■ **Assignment**: Wherever the string "forallb" shows up in the data below, copy the whole line.

■ **Study material**:
###
(* ===== verification/Service.v ===== *)
(** * Service identity ([protocol/src/service.rs])

    The BLE service-id hash and the RFCOMM service UUID, both digests of one name. *)

From S2P Require Import Prelude Crypto.

Definition SERVICE_ID : list byte := str "NearbySharing".

(** Lower-case hexadecimal, two digits a byte: [{x:02x}]. *)
Definition hex_digit (n : Z) : byte := to_u8 (if n <? 10 then 48 + n else 87 + n).
Definition hex (b : byte) : list byte := [hex_digit (u8 b / 16); hex_digit (u8 b mod 16)].

Section Service.
Context `{Digest}.

(** [copy_from_slice(&d[..3])] of a digest that is at least three bytes. *)
Definition service_id_hash : list byte :=
  match openssl_sha256 SERVICE_ID with
  | Some d => sub_range d 0 3
  | None => replicate 3 (to_u8 0)
  end.

Definition bluetooth_service_uuid : list byte :=
  match openssl_md5 SERVICE_ID with
  | None => []
  | Some d =>
      let b := sub_range d 0 16 in
      let b := alter (fun x => to_u8 (Z.lor (Z.land (u8 x) 0x0F) 0x30)) 6%nat b in
      let b := alter (fun x => to_u8 (Z.lor (Z.land (u8 x) 0x3F) 0x80)) 8%nat b in
      let h := mjoin (hex <$> b) in
      sub_range h 0 8 ++ str "-" ++ sub_range h 8 12 ++ str "-" ++ sub_range h 12 16
        ++ str "-" ++ sub_range h 16 20 ++ str "-" ++ sub_range h 20 32
  end.
End Service.

(** ** Properties *)

(** The shape of a textual UUID of version 3: groups of 8-4-4-4-12 hexadecimal digits, the
    version digit [3] and a variant digit among [8 9 a b]. *)
Definition is_hex (b : byte) : bool :=
  ((48 <=? u8 b) && (u8 b <=? 57)) || ((97 <=? u8 b) && (u8 b <=? 102)).
Fixpoint matches (template : list (byte -> bool)) (u : list byte) : bool :=
  match template, u with
  | [], [] => true
  | p :: template, b :: u => p b && matches template u
  | _, _ => false
  end.
Definition is_dash (b : byte) : bool := u8 b =? 45.
Definition is_variant (b : byte) : bool := existsb (fun c => u8 b =? c) [56; 57; 97; 98].
Definition uuid_v3 (u : list byte) : bool :=
  matches (replicate 8 is_hex ++ [is_dash] ++ replicate 4 is_hex ++ [is_dash]
           ++ [fun b => u8 b =? 51] ++ replicate 3 is_hex ++ [is_dash]
           ++ [is_variant] ++ replicate 3 is_hex ++ [is_dash] ++ replicate 12 is_hex) u.

Lemma hex_high b : is_hex (hex_digit (u8 b / 16)) = true.
Proof. by destruct b. Qed.
Lemma hex_low b : is_hex (hex_digit (u8 b mod 16)) = true.
Proof. by destruct b. Qed.

Lemma version_digit b :
  u8 (hex_digit (u8 (to_u8 (Z.lor (Z.land (u8 b) 0x0F) 0x30)) / 16)) = 51.
Proof. by destruct b. Qed.

Lemma variant_digit b :
  is_variant (hex_digit (u8 (to_u8 (Z.lor (Z.land (u8 b) 0x3F) 0x80)) / 16)) = true.
Proof. by destruct b. Qed.

(** Dashes put into 32 hexadecimal digits. *)
Lemma uuid_shape h v w :
  length h = 32%nat -> forallb is_hex h = true ->
  h !! 12%nat = Some v -> u8 v = 51 ->
  h !! 16%nat = Some w -> is_variant w = true ->
  uuid_v3 (sub_range h 0 8 ++ str "-" ++ sub_range h 8 12 ++ str "-" ++ sub_range h 12 16
           ++ str "-" ++ sub_range h 16 20 ++ str "-" ++ sub_range h 20 32) = true.
Proof.
  intros Hl Hh Hv Hv51 Hw Hvar.
  do 32 (destruct h as [|? h]; [discriminate Hl|]). destruct h; [|discriminate Hl].
  cbn in Hv, Hw. injection Hv as ->. injection Hw as ->.
  cbn [forallb] in Hh. repeat (apply andb_true_iff in Hh as [? Hh]).
  match goal with |- uuid_v3 ?u = true => let l := eval cbv in u in change u with l end.
  unfold uuid_v3. cbn [replicate app matches].
  rewrite Hv51, Hvar.
  repeat match goal with Hx : is_hex _ = true |- _ => rewrite Hx; clear Hx end.
  reflexivity.
Qed.

Lemma hex_digits l : forallb is_hex (mjoin (hex <$> l)) = true.
Proof.
  induction l as [|b l IH]; [done|].
  change (mjoin (hex <$> b :: l)) with (hex b ++ mjoin (hex <$> l)).
  cbn [hex app forallb]. by rewrite hex_high, hex_low.
Qed.

(** The RFCOMM service UUID is always a well-formed textual version-3 UUID of the service
    name's MD5, never cut short or missing its version or variant. *)
Theorem bluetooth_uuid_well_formed `{Digest} `{!DigestLaws} d :
  openssl_md5 SERVICE_ID = Some d -> uuid_v3 bluetooth_service_uuid = true.
Proof.
  intros Hd. pose proof (openssl_md5_len _ _ Hd) as Hl. unfold bluetooth_service_uuid. rewrite Hd.
  rewrite len_nat in Hl. change 16 with (Z.of_nat 16) in Hl. apply Nat2Z.inj in Hl. clear Hd.
  do 16 (destruct d as [|? d]; [discriminate Hl|]). destruct d; [|discriminate Hl].
  eapply uuid_shape;
    [reflexivity|apply hex_digits|reflexivity|apply version_digit|reflexivity
    |apply variant_digit].
Qed.

Lemma bluetooth_uuid_well_formed_witness :
  uuid_v3 (@bluetooth_service_uuid Toy.digest) = true.
Proof.
  eapply (@bluetooth_uuid_well_formed Toy.digest Toy.digest_laws). reflexivity.
Defined.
###
■ **Answer section**:
  length h = 32%nat -> forallb is_hex h = true ->
  cbn [forallb] in Hh. repeat (apply andb_true_iff in Hh as [? Hh]).
Lemma hex_digits l : forallb is_hex (mjoin (hex <$> l)) = true.
  cbn [hex app forallb]. by rewrite hex_high, hex_low.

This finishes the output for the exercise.